Standardized Survey Instrument; repeated measurements

Measurement Instruments/Apparatus:

The construction of the MDBF is based on Latent State Trait Theory (LST-Theory; e.g. Steyer, Ferring & Schmitt, 1992), a generalization of classical test theory that explicitly considers situative effects. In LST-Theory, the manifest test value is decomposed into a “true” state value (state) and a measurement error value. The true state value of a person is the sum of a latent personal value (trait) and a value specific to measurement occasion, dependant on the situation and the interaction between the situation and person. Besides reliability, consistency and variability (or measurement occasion specifity) are defined as further important parameters. Consistency is a measure for the degree to which interindividual differences in test value variables are induced by true differences between people. Measurement occasion specifity is a measure for the degree to which true interindividual differences in test value variables are determined by situation specific and interactional factors, making it a measure for the “change sensitivity” of a test. The consistency and specifity coefficients are proportions of variance, whose sum equals the reliability coefficient. The metrological orientation on which the MDBF is based, takes into account that emotional states are strongly situation-dependant.
Item selection is described in detail by Steyer, Schwenkmezger, Eid and Notz (1991; also see Steyer et al., 1997). An item pool was comprised of the items from 12 German-speaking mood state scales. Every item was evaluated by four graduated psychologists and four psychology students using seven exclusion criteria (e.g. "Does the item solely describe observable behavior?"; "Does the item describe a physically localizable state?"). The item selection criteria were derived from the test authors’ mood state concept and served the purpose of excluding items which are difficult to understand or semantically unsuitable. This evaluation was the basis for the selection of a total of 85 items, which were used in a pilot study with three different response scales (visual analogue scale, dichotomous rating scale, seven-point rating scale) and presented to 544 students at the University of Trier. Thereby, the dichotomous rating scale resulted in the least reliable test values, whereas the other rating scales did not differ significantly from one another. As a result of these empirical findings and in view of analyses with models for categorical variables, the authors decided on a five-point rating scale. Using factor analytic, item statistic and theoretical selection criteria, a preliminary mood state scale with 58 items, which represent the three following mood state areas, was compiled.
This preliminary mood state scale was presented to 503 subjects (aged 17 to 77 years) at four points of measurement (t1-t4), each at an interval of approx. three weeks.

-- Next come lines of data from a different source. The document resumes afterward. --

(** * regional_variants: classification and aggregation of variant alleles

    A shallow embedding of [regional_variants.py].  The script scans the
    variants of a tree sequence, decides for each non-ancestral allele how
    widely its carriers are spread over the regions of the world, and
    accumulates the answer in two SQL tables.

    - The tree sequence (tskit) is a record of its four tables; an object's
      id is its position in its table, as in tskit, and a lookup outside a
      table raises.  Metadata are the dictionaries that [json.loads] returns.
    - A variant carries one genotype per sample; [fill] takes the position
      of a genotype for the id of its node, which is right for the tree
      sequences it reads, whose samples are the nodes 0 .. n-1.
    - Python dictionaries that are only read by key are [gmap]s; the
      dictionary [individuals], whose values are iterated in insertion
      order, is an association list with in-place replacement.
    - The SQLite tables are lists of rows in insertion order.
    - A Python exception is the [Err] case of [result]; [fill] commits only
      when it reaches its end, so an exception leaves the stored tables as
      they were.
    - SQL INTEGER counters are unbounded integers here, and the REAL that
      AVG returns is the rational number it stands for. *)

From Stdlib Require Import ZArith QArith Sorted.
From Stdlib Require OrderedTypeEx.
From stdpp Require Import base option list gmap strings sets fin_maps.

Local Open Scope Z_scope.

(** ** Exceptions *)

Inductive exn : Type :=
| IndexError_nodes                 (* individual.nodes[0] *)
| IndexError_node                  (* ts.node(...) *)
| IndexError_population            (* ts.population(...) *)
| KeyError_name                    (* population_metadata['name'] *)
| UnboundLocalError_source         (* source read before assignment *)
| UnboundLocalError_individual_name
| KeyError_regions (source population_name : string)
                                   (* populations.regions[(source, population_name)] *)
| KeyError_individuals (name : string)
                                   (* individuals[row['name']] *)
| KeyError_individual_regions      (* individual_regions[id] *)
| KeyError_sql_ids                 (* sql_ids[id] *)
| IntegrityError (id : Z)          (* INSERT of an id already stored *)
| UnboundLocalError_vnum.          (* vnum read after a loop that never ran *)

Inductive result (A : Type) : Type :=
| Ok (a : A)
| Err (e : exn).
Arguments Ok {A} a.
Arguments Err {A} e.

Definition bind {A B : Type} (m : result A) (k : A → result B) : result B :=
  match m with
  | Ok a => k a
  | Err e => Err e
  end.

Notation "'let*' x := m 'in' k" := (bind m (fun x => k))
  (at level 10, x pattern, m at level 100, k at level 200).

Definition expect {A : Type} (e : exn) (o : option A) : result A :=
  match o with
  | Some a => Ok a
  | None => Err e
  end.

(** A [for] loop whose body may raise. *)
Fixpoint for_each {A S : Type} (body : S → A → result S) (l : list A) (s : S)
  : result S :=
  match l with
  | [] => Ok s
  | a :: l' => let* s' := body s a in for_each body l' s'
  end.

(** A list comprehension whose element expression may raise. *)
Fixpoint comprehension {A B : Type} (f : A → result B) (l : list A)
  : result (list B) :=
  match l with
  | [] => Ok []
  | a :: l' => let* b := f a in let* bs := comprehension f l' in Ok (b :: bs)
  end.

(** [enumerate(l)], counting from [i]. *)
Fixpoint enumerate_from {A : Type} (i : Z) (l : list A) : list (Z * A) :=
  match l with
  | [] => []
  | a :: l' => (i, a) :: enumerate_from (i + 1) l'
  end.

Definition enumerate {A : Type} (l : list A) : list (Z * A) := enumerate_from 0 l.

(** ** Insertion-ordered dictionaries *)

Section Dict.
Context {K V : Type} `{EqDecision K}.

Fixpoint dict_get (k : K) (d : list (K * V)) : option V :=
  match d with
  | [] => None
  | (k', v) :: d' => if decide (k = k') then Some v else dict_get k d'
  end.

(** [d[k] = v]: an existing key keeps its place, a new key goes last. *)
Fixpoint dict_set (k : K) (v : V) (d : list (K * V)) : list (K * V) :=
  match d with
  | [] => [(k, v)]
  | (k', v') :: d' =>
      if decide (k = k') then (k, v) :: d' else (k', v') :: dict_set k v d'
  end.

Definition dict_values (d : list (K * V)) : list V := d.*2.
End Dict.

(** ** The tree sequence *)

Record Node : Type := {
  node_population : Z;
  node_individual : Z
}.

Record Individual : Type := {
  individual_metadata : gmap string string;   (* json.loads(individual.metadata) *)
  individual_nodes : list Z
}.

Record Population : Type := {
  population_metadata : gmap string string    (* json.loads(population.metadata) *)
}.

Record Variant : Type := {
  alleles : list (option string);
  genotypes : list Z
}.

Record TreeSequence : Type := {
  ts_individuals : list Individual;
  ts_nodes : list Node;
  ts_populations : list Population;
  ts_variants : list Variant
}.

Definition table_get {A : Type} (tbl : list A) (i : Z) : option A :=
  if decide (i < 0) then None else tbl !! Z.to_nat i.

Definition node (ts : TreeSequence) (i : Z) : result Node :=
  expect IndexError_node (table_get (ts_nodes ts) i).

Definition population (ts : TreeSequence) (i : Z) : result Population :=
  expect IndexError_population (table_get (ts_populations ts) i).

(** ** The store *)

Record Row : Type := {
  row_id : Z;
  row_name : string;
  row_region : string;
  all_regions : Z;
  some_regions : Z;
  one_region : Z;
  one_person : Z
}.

Record Store : Type := {
  tbl_individual : list Row;              (* table individual *)
  tbl_num_regions : list (string * Z)     (* table num_regions: name, number *)
}.

Inductive Column : Type := AllRegions | SomeRegions | OneRegion | OnePerson.

Global Instance Column_eq_dec : EqDecision Column.
Proof. solve_decision. Defined.

Definition column_name (c : Column) : string :=
  match c with
  | AllRegions => "all_regions"
  | SomeRegions => "some_regions"
  | OneRegion => "one_region"
  | OnePerson => "one_person"
  end.

Definition counter (c : Column) (r : Row) : Z :=
  match c with
  | AllRegions => all_regions r
  | SomeRegions => some_regions r
  | OneRegion => one_region r
  | OnePerson => one_person r
  end.

(** [init]: an empty individual table and the four totals at zero. *)
Definition init : Store := {|
  tbl_individual := [];
  tbl_num_regions :=
    (λ c, (column_name c, 0)) <$> [AllRegions; SomeRegions; OneRegion; OnePerson]
|}.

An initial version with 32 items (Steyer, Schwenkmezger, Notz & Eid, 1994), comprised of the scales “elevated-depressed mood” (16 items), “awake-tired” (8 items) and “calm-nervous” (8 items) was developed by comparing the factor analytic results to the four points of measurement, item statistic criteria and further content-related criteria. For the final test version (Steyer et al., 1997), the scale “elevated-depressed mood” was renamed “good-bad mood” and shortened by half. In addition, one item from the scale “calm-nervous” was exchanged.
The final version of the MDBF is comprised of 24 adjectives with a five-point rating scale, which correspond to the following three dimensions (conceptualized bipolarly):
(1) Good-bad mood (four items characterize the pole "good mood", four items characterize the pole "bad mood");
(2) Awake-tired (four items characterize the awake pole, four items characterize the tired pole);
(3) Calm-Nervous (four items characterize the calm pole, four items characterize the nervous pole).
Every item is rated on a five-point intensity scale. The first category is labelled “not at all”, the fifth category “very”. The other categories are not labelled verbally. The categories are assigned the numbers one to five.
Besides the long version comprised of 24 items, two parallel short forms were composed, each comprised of 12 items.
For analyses the items from the "negative" mood pole (bad mood, tired, nervous) must be recoded. For every subscale, the values of the corresponding items are added up, allowing the values can vary between 8 and 40 per scale.

Data Collection Method:

Data collection in the presence of an experimenter

Data collection in the absence of an experimenter

Population:

Adolescents with chGerman-speaking adolescents and adults

Survey Time Period:

The questionnaire was presented four times in a three-week interval:
t1: 08.04.1991-27.05.1991
t2: 15.05.1991-16.06.1991
t3: 26.05.1991-23.07.1991
t4: 14.06.1991-16.08.1991

Sample:

The sample is a mixture of the snowball method and a survey of subjects recruited in lecture halls at the University of Trier.

Gender distribution: 

58,1% female subjects (n=292)

41,9% male subjects (n=211)                                                                                                                                                                                                                                                                                                         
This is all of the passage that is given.